(** * The density-clustering engine of the e-mail suite

    A shallow embedding of the DBSCAN module: [euclidean], [computeScaler],
    [applyScalerToRow], [applyScaler], [dbscan], [assignByNearestCore],
    [preprocessEmails] and [determineClusterLabel].

    JavaScript numbers are IEEE-754 binary64 values, so they are embedded as
    Rocq's primitive floats, whose operations are the same correctly rounded
    ones.  Arrays are lists read with stdpp's lookup; the last clustering
    session, which the source keeps in [global.__dbscan._last], is passed
    explicitly. *)

From Stdlib Require Import ZArith List Lia Bool.
From Stdlib Require Import Floats.
From stdpp Require Import gmap list strings.
Import ListNotations.

Open Scope float_scope.

(** ** JavaScript numbers *)

(** A number is falsy when it is [0], [-0] or [NaN]. *)
Definition falsy (x : float) : bool := is_nan x || is_zero x.

(** [v || d] for a possibly [undefined] number [v] ([None] is [undefined],
    as an index past the end of an array yields). *)
Definition or_else (v : option float) (d : float) : float :=
  match v with
  | Some x => if falsy x then d else x
  | None => d
  end.

(** [isFinite(x)]. *)
Definition isFinite (x : float) : bool := is_finite x.

(** An array length or a count, as a number. *)
Definition num (n : nat) : float := of_uint63 (Uint63.of_Z (Z.of_nat n)).

Abbreviation vector := (list float).
Abbreviation matrix := (list vector).

(** An argument that is expected to be a matrix: [Array.isArray] tells the
    two cases apart ([NotArray] stands for [undefined] and [null]). *)
Inductive input :=
  | NotArray
  | Arr (X : matrix).

(** ** Euclidean distance *)

Definition euclidean (a b : vector) : float :=
  sqrt (fold_left
          (fun s i =>
             let ai := or_else (a !! i) 0 in
             let bi := or_else (b !! i) 0 in
             let d := ai - bi in
             s + d * d)
          (seq 0 (Nat.max (length a) (length b))) 0).

(** ** Z-score scaler *)

Record Scaler := { mean : vector; std : vector }.

(** [s] of the first loop: the sum of column [j]. *)
Definition column_sum (X : matrix) (j : nat) : float :=
  fold_left (fun s row => s + or_else (row !! j) 0) X 0.

(** [s] of the second loop: the sum of squared deviations from [mj]. *)
Definition column_sq_dev (X : matrix) (j : nat) (mj : float) : float :=
  fold_left (fun s row => let v := or_else (row !! j) 0 - mj in s + v * v) X 0.

(** The guard on [std[j]]; the bound is the double that [1e-8] denotes. *)
Definition clamp_std (s : float) : float :=
  if negb (isFinite s) || (s <=? 0x1.5798ee2308c3ap-27) then 1 else s.

Definition column_mean (X : matrix) (j : nat) : float :=
  column_sum X j / num (length X).

(** What [std[j]] first receives: the sample deviation, with the divisor
    [Math.max(1, n - 1)]. *)
Definition column_dev (X : matrix) (j : nat) : float :=
  sqrt (column_sq_dev X j (column_mean X j) / num (Nat.max 1 (length X - 1))).

Definition column_std (X : matrix) (j : nat) : float :=
  clamp_std (column_dev X j).

Definition computeScaler (X : input) : Scaler :=
  match X with
  | NotArray => {| mean := []; std := [] |}
  | Arr [] => {| mean := []; std := [] |}
  | Arr (row0 :: rest) =>
      let rows := row0 :: rest in
      let m := length row0 in
      {| mean := map (column_mean rows) (seq 0 m);
         std := map (column_std rows) (seq 0 m) |}
  end.

(** The [scaler] argument as [applyScalerToRow] inspects it: a falsy value,
    or an object whose [mean] and [std] properties may or may not be arrays
    ([None] is a property that is not an array). *)
Inductive scaler_value :=
  | SFalsy
  | SObject (mean_prop std_prop : option vector).

Definition of_scaler (s : Scaler) : scaler_value :=
  SObject (Some (mean s)) (Some (std s)).

Definition isArray (p : option vector) : bool :=
  match p with Some _ => true | None => false end.

Definition elems (p : option vector) : vector :=
  match p with Some v => v | None => [] end.

(** The guard of [applyScalerToRow]:
    [!scaler || !Array.isArray(scaler.mean) || !Array.isArray(scaler.std)]. *)
Definition malformed (scaler : scaler_value) : bool :=
  match scaler with
  | SFalsy => true
  | SObject m s => negb (isArray m) || negb (isArray s)
  end.

Definition scaler_mean (scaler : scaler_value) : vector :=
  match scaler with SFalsy => [] | SObject m _ => elems m end.

Definition scaler_std (scaler : scaler_value) : vector :=
  match scaler with SFalsy => [] | SObject _ s => elems s end.

Definition applyScalerToRow (row : vector) (scaler : scaler_value) : vector :=
  if malformed scaler then row
  else imap (fun j v =>
               (or_else (Some v) 0 - or_else (scaler_mean scaler !! j) 0)
               / or_else (scaler_std scaler !! j) 1) row.

Definition applyScaler (X : matrix) (scaler : scaler_value) : matrix :=
  map (fun r => applyScalerToRow r scaler) X.

Close Scope float_scope.

(** ** The DBSCAN walk

    The walk only looks at the scaled matrix through [regionQuery], so it is
    written over the number of points [n] and the test
    [near i j], which [dbscan] instantiates with
    [euclidean(X[i], X[j]) <= eps].  [minPts] is an integer here; the walk
    for [minPts] any number, [NaN] included, is [walk_all_num]. *)

(** A label slot: [None] is [undefined]. *)
Abbreviation label := (option Z).

Record walk := {
  labels : list label;
  visited : list bool;
  clusterId : Z
}.

Section Walk.
Variable n : nat.
Variable near : nat -> nat -> bool.
Variable minPts : Z.

Definition regionQuery (i : nat) : list nat :=
  List.filter (fun j => negb (Nat.eqb i j) && near i j) (seq 0 n).

(** [neighbors.length + 1 < minPts] *)
Definition sparse (neighbors : list nat) : bool :=
  (Z.of_nat (length neighbors) + 1 <? minPts)%Z.

(** [neighbors.length + 1 >= minPts] *)
Definition dense (neighbors : list nat) : bool :=
  (Z.of_nat (length neighbors) + 1 >=? minPts)%Z.

(** [visited[j]]; every index the walk meets is below [n]. *)
Definition is_visited (w : walk) (j : nat) : bool :=
  match visited w !! j with Some b => b | None => false end.

(** [if (!stack.includes(nb)) stack.push(nb)] *)
Definition push_new (stack : list nat) (nb : nat) : list nat :=
  if existsb (Nat.eqb nb) stack then stack else stack ++ [nb].

(** [labels[j] === undefined || labels[j] === -1] *)
Definition unlabelled (w : walk) (j : nat) : bool :=
  match labels w !! j with
  | Some (Some c) => (c =? -1)%Z
  | Some None => true
  | None => true
  end.

(** One turn of the [while] loop: [j] has just been shifted off the
    stack, [rest] is what remains of it. *)
Definition expand_step (w : walk) (j : nat) (rest : list nat)
  : walk * list nat :=
  let '(vis, stack) :=
    if negb (is_visited w j) then
      let jNeighbors := regionQuery j in
      (<[j:=true]> (visited w),
       if dense jNeighbors then fold_left push_new jNeighbors rest else rest)
    else (visited w, rest) in
  let lbls :=
    if unlabelled w j then <[j:=Some (clusterId w)]> (labels w)
    else labels w in
  ({| labels := lbls; visited := vis; clusterId := clusterId w |}, stack).

(** The [while (stack.length)] loop, bounded by [fuel] turns; it returns
    the stack it stopped with, which [expand_exhausts] shows to be empty
    for the fuel that [visit] gives it. *)
Fixpoint expand (fuel : nat) (w : walk) (stack : list nat)
  : walk * list nat :=
  match fuel with
  | O => (w, stack)
  | S fuel' =>
      match stack with
      | [] => (w, [])
      | j :: rest =>
          let '(w', stack') := expand_step w j rest in
          expand fuel' w' stack'
      end
  end.

Definition walk_fuel : nat := S n * S n.

(** The body of the outer [for] loop at index [i]. *)
Definition visit (w : walk) (i : nat) : walk :=
  if is_visited w i then w
  else
    let vis := <[i:=true]> (visited w) in
    let neighbors := regionQuery i in
    if sparse neighbors then
      {| labels := <[i:=Some (-1)%Z]> (labels w);
         visited := vis; clusterId := clusterId w |}
    else
      let w1 := {| labels := <[i:=Some (clusterId w)]> (labels w);
                   visited := vis; clusterId := clusterId w |} in
      let w2 := fst (expand walk_fuel w1 neighbors) in
      {| labels := labels w2; visited := visited w2;
         clusterId := (clusterId w2 + 1)%Z |}.

Definition walk_init : walk :=
  {| labels := replicate n None; visited := replicate n false;
     clusterId := 0%Z |}.

(** The state after the first [k] turns of the outer loop. *)
Definition walk_upto (k : nat) : walk := fold_left visit (seq 0 k) walk_init.

Definition walk_all : walk := walk_upto n.

(** The second pass, which collects the core points. *)
Definition core (i : nat) : bool := dense (regionQuery i).

Definition corePoints_of : list nat := List.filter core (seq 0 n).
End Walk.

(** [labels.forEach((lbl) => (counts[lbl] = (counts[lbl] || 0) + 1))]; the
    object's keys are the labels as printed, one key per label. *)
Definition count_labels (ls : list label) : gmap label nat :=
  fold_left (fun counts lbl => <[lbl := default 0%nat (counts !! lbl) + 1]> counts)
            ls ∅.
____________________
WHAT IS EXPECTED:
Please output the lines of the listing above that fall in the stretch from the one with "(** An argument" through the one with "(** What [std[j]]", exactly and only those.

TASK RESPONSE:
(** An argument that is expected to be a matrix: [Array.isArray] tells the
    two cases apart ([NotArray] stands for [undefined] and [null]). *)
Inductive input :=
  | NotArray
  | Arr (X : matrix).

(** ** Euclidean distance *)

Definition euclidean (a b : vector) : float :=
  sqrt (fold_left
          (fun s i =>
             let ai := or_else (a !! i) 0 in
             let bi := or_else (b !! i) 0 in
             let d := ai - bi in
             s + d * d)
          (seq 0 (Nat.max (length a) (length b))) 0).

(** ** Z-score scaler *)

Record Scaler := { mean : vector; std : vector }.

(** [s] of the first loop: the sum of column [j]. *)
Definition column_sum (X : matrix) (j : nat) : float :=
  fold_left (fun s row => s + or_else (row !! j) 0) X 0.

(** [s] of the second loop: the sum of squared deviations from [mj]. *)
Definition column_sq_dev (X : matrix) (j : nat) (mj : float) : float :=
  fold_left (fun s row => let v := or_else (row !! j) 0 - mj in s + v * v) X 0.

(** The guard on [std[j]]; the bound is the double that [1e-8] denotes. *)
Definition clamp_std (s : float) : float :=
  if negb (isFinite s) || (s <=? 0x1.5798ee2308c3ap-27) then 1 else s.

Definition column_mean (X : matrix) (j : nat) : float :=
  column_sum X j / num (length X).

(** What [std[j]] first receives: the sample deviation, with the divisor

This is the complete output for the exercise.